**Collected data**
(** * Regression trees of the boosting library: evaluation, scaling,
      JSON codec and ensemble prediction (src/Tree.h)

    The C++ [double] is IEEE 754 binary64, which is what Rocq's primitive
    [float] implements, so votes and scores are computed here with the
    same rounding as in the program.  [folly::dynamic] is an inductive
    type; a thrown C++ exception, a failed glog [CHECK] and undefined
    behaviour are the three ways a call can fail to return. *)

From Stdlib Require Import Floats.
From Stdlib Require Import ZArith List String Bool Lia.
Import ListNotations.

Local Open Scope string_scope.
Local Open Scope list_scope.
Local Open Scope Z_scope.

(** ** Outcomes of a call *)

Inductive failure : Type :=
| Thrown      (* a C++ exception propagates out of the call *)
| CheckFailed (* a glog CHECK failed: the process is aborted *)
| Undefined.  (* the call has undefined behaviour *)

Inductive result (A : Type) : Type :=
| Ok (a : A)
| Fail (e : failure).

Arguments Ok {A} a.
Arguments Fail {A} e.

Definition bind {A B : Type} (r : result A) (k : A -> result B) : result B :=
  match r with
  | Ok a => k a
  | Fail e => Fail e
  end.

Definition res_map {A B : Type} (g : A -> B) (r : result A) : result B :=
  bind r (fun a => Ok (g a)).

Definition is_ok {A : Type} (r : result A) : bool :=
  match r with
  | Ok _ => true
  | Fail _ => false
  end.

Notation "x <- r ;; k" := (bind r (fun x => k))
  (at level 61, r at next level, right associativity).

**Work to be completed**
Set down nothing but the lines from the one with "Ok a => k a" through the end of the records, keeping each line exactly as written and including both ends.

**Task result**
  | Ok a => k a
  | Fail e => Fail e
  end.

Definition res_map {A B : Type} (g : A -> B) (r : result A) : result B :=
  bind r (fun a => Ok (g a)).

Definition is_ok {A : Type} (r : result A) : bool :=
  match r with
  | Ok _ => true
  | Fail _ => false
  end.

Notation "x <- r ;; k" := (bind r (fun x => k))
  (at level 61, r at next level, right associativity).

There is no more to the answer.